Data for this exercise:
(** One pass of the inner loop under a valid root span. *)
Lemma process_item_full bl w bl' w' root rest :
  process_item bl w = Ok bl' w' ->
  actives w = root :: rest -> Trace.is_valid root = true ->
  exists x c1 c2 c3,
    item_drawn x /\
    bl' = bl + latency_ms (snd x) /\
    packets_in_total w' = packets_in_total w + size (snd x) / 512 /\
    packets_out_total w' = packets_out_total w + size (snd x) / 512 /\
    actives w' = actives w /\
    sink_error (environ w') = sink_error (environ w) /\
    handler w' = handler (emitted [item_record (trace_id root) x] w) /\
    stage_span (trace_id root) "ingest" c1 /\
    stage_span (trace_id root) "transform" c2 /\
    stage_span (trace_id root) "store" c3 /\
    ended (tracer w') = (ended (tracer w) ++ [c1; c2; c3])%list.
Proof.
  intros H Hact Hvalid. unfold process_item in H.
  apply bind_Ok_inv in H as (it & w1 & Hsim & H).
  apply bind_Ok_inv in H as (u1 & w2 & Hin & H).
  apply bind_Ok_inv in H as (u2 & w3 & Hout & H).
  apply bind_Ok_inv in H as (u3 & w4 & Hemit & H).
  injection H as <- <-.
  pose proof (simulate_item_Ok _ _ _ Hsim) as Hdrawn.
  pose proof (simulate_item_actives _ _ _ Hsim) as Hact1.
  destruct (simulate_item_spans _ _ _ _ _ Hsim Hact Hvalid)
    as (c1 & c2 & c3 & Hc1 & Hc2 & Hc3 & Hended).
  apply (keeps_Ok _ _ _ _ _ simulate_item_settled) in Hsim.
  apply eq_sym, settled_inv in Hsim as (Hi & Ho & _ & _ & Hh & Hsk).
  unfold incr_in, bind, gets, modify in Hin. injection Hin as _ <-.
  unfold incr_out, bind, gets, modify in Hout. injection Hout as _ <-.
  rewrite emit_item_run in Hemit. injection Hemit as _ <-.
  set (w3 := set_packets_out_total _ _).
  assert (Hvalid0 : trace_id root <> 0%N).
  { unfold Trace.is_valid in Hvalid. apply andb_true_iff in Hvalid as [Hv _].
    now apply negb_true_iff, N.eqb_neq in Hv. }
  assert (Htid : tid_of w3 = Some (PyStr.format_032x (trace_id root))).
  { apply tid_of_root with (rest := rest); [| exact Hvalid0].
    subst w3. unfold actives in *. cbn. now rewrite Hact1. }
  exists (calendar (environ w3) (now_of w3), it), c1, c2, c3.
  split; [exact Hdrawn |]. split; [reflexivity |].
  unfold item_record. cbn [fst snd]. rewrite <- Htid.
  change (log_record _ it (tid_of w3)) with (record_of it w3).
  set (line := line_of _). subst w3.
  unfold PyNum.floordiv.
  split; [unfold write_outcome; destruct (sink_error _); cbn; lia |].
  split; [unfold write_outcome; destruct (sink_error _); cbn; lia |].
  split; [unfold write_outcome, actives in *; destruct (sink_error _); cbn; congruence |].
  split; [rewrite write_outcome_sink; cbn; congruence |].
  split; [cbn [emitted fold_left]; apply write_outcome_handler; cbn; congruence |].
  repeat (split; [assumption |]).
  rewrite <- Hended. unfold write_outcome. destruct (sink_error _); reflexivity.
Qed.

To do: A word-for-word copy of the material is required.

Response to the task:
(** One pass of the inner loop under a valid root span. *)
Lemma process_item_full bl w bl' w' root rest :
  process_item bl w = Ok bl' w' ->
  actives w = root :: rest -> Trace.is_valid root = true ->
  exists x c1 c2 c3,
    item_drawn x /\
    bl' = bl + latency_ms (snd x) /\
    packets_in_total w' = packets_in_total w + size (snd x) / 512 /\
    packets_out_total w' = packets_out_total w + size (snd x) / 512 /\
    actives w' = actives w /\
    sink_error (environ w') = sink_error (environ w) /\
    handler w' = handler (emitted [item_record (trace_id root) x] w) /\
    stage_span (trace_id root) "ingest" c1 /\
    stage_span (trace_id root) "transform" c2 /\
    stage_span (trace_id root) "store" c3 /\
    ended (tracer w') = (ended (tracer w) ++ [c1; c2; c3])%list.
Proof.
  intros H Hact Hvalid. unfold process_item in H.
  apply bind_Ok_inv in H as (it & w1 & Hsim & H).
  apply bind_Ok_inv in H as (u1 & w2 & Hin & H).
  apply bind_Ok_inv in H as (u2 & w3 & Hout & H).
  apply bind_Ok_inv in H as (u3 & w4 & Hemit & H).
  injection H as <- <-.
  pose proof (simulate_item_Ok _ _ _ Hsim) as Hdrawn.
  pose proof (simulate_item_actives _ _ _ Hsim) as Hact1.
  destruct (simulate_item_spans _ _ _ _ _ Hsim Hact Hvalid)
    as (c1 & c2 & c3 & Hc1 & Hc2 & Hc3 & Hended).
  apply (keeps_Ok _ _ _ _ _ simulate_item_settled) in Hsim.
  apply eq_sym, settled_inv in Hsim as (Hi & Ho & _ & _ & Hh & Hsk).
  unfold incr_in, bind, gets, modify in Hin. injection Hin as _ <-.
  unfold incr_out, bind, gets, modify in Hout. injection Hout as _ <-.
  rewrite emit_item_run in Hemit. injection Hemit as _ <-.
  set (w3 := set_packets_out_total _ _).
  assert (Hvalid0 : trace_id root <> 0%N).
  { unfold Trace.is_valid in Hvalid. apply andb_true_iff in Hvalid as [Hv _].
    now apply negb_true_iff, N.eqb_neq in Hv. }
  assert (Htid : tid_of w3 = Some (PyStr.format_032x (trace_id root))).
  { apply tid_of_root with (rest := rest); [| exact Hvalid0].
    subst w3. unfold actives in *. cbn. now rewrite Hact1. }
  exists (calendar (environ w3) (now_of w3), it), c1, c2, c3.
  split; [exact Hdrawn |]. split; [reflexivity |].
  unfold item_record. cbn [fst snd]. rewrite <- Htid.
  change (log_record _ it (tid_of w3)) with (record_of it w3).
  set (line := line_of _). subst w3.
  unfold PyNum.floordiv.
  split; [unfold write_outcome; destruct (sink_error _); cbn; lia |].
  split; [unfold write_outcome; destruct (sink_error _); cbn; lia |].
  split; [unfold write_outcome, actives in *; destruct (sink_error _); cbn; congruence |].
  split; [rewrite write_outcome_sink; cbn; congruence |].
  split; [cbn [emitted fold_left]; apply write_outcome_handler; cbn; congruence |].
  repeat (split; [assumption |]).
  rewrite <- Hended. unfold write_outcome. destruct (sink_error _); reflexivity.
Qed.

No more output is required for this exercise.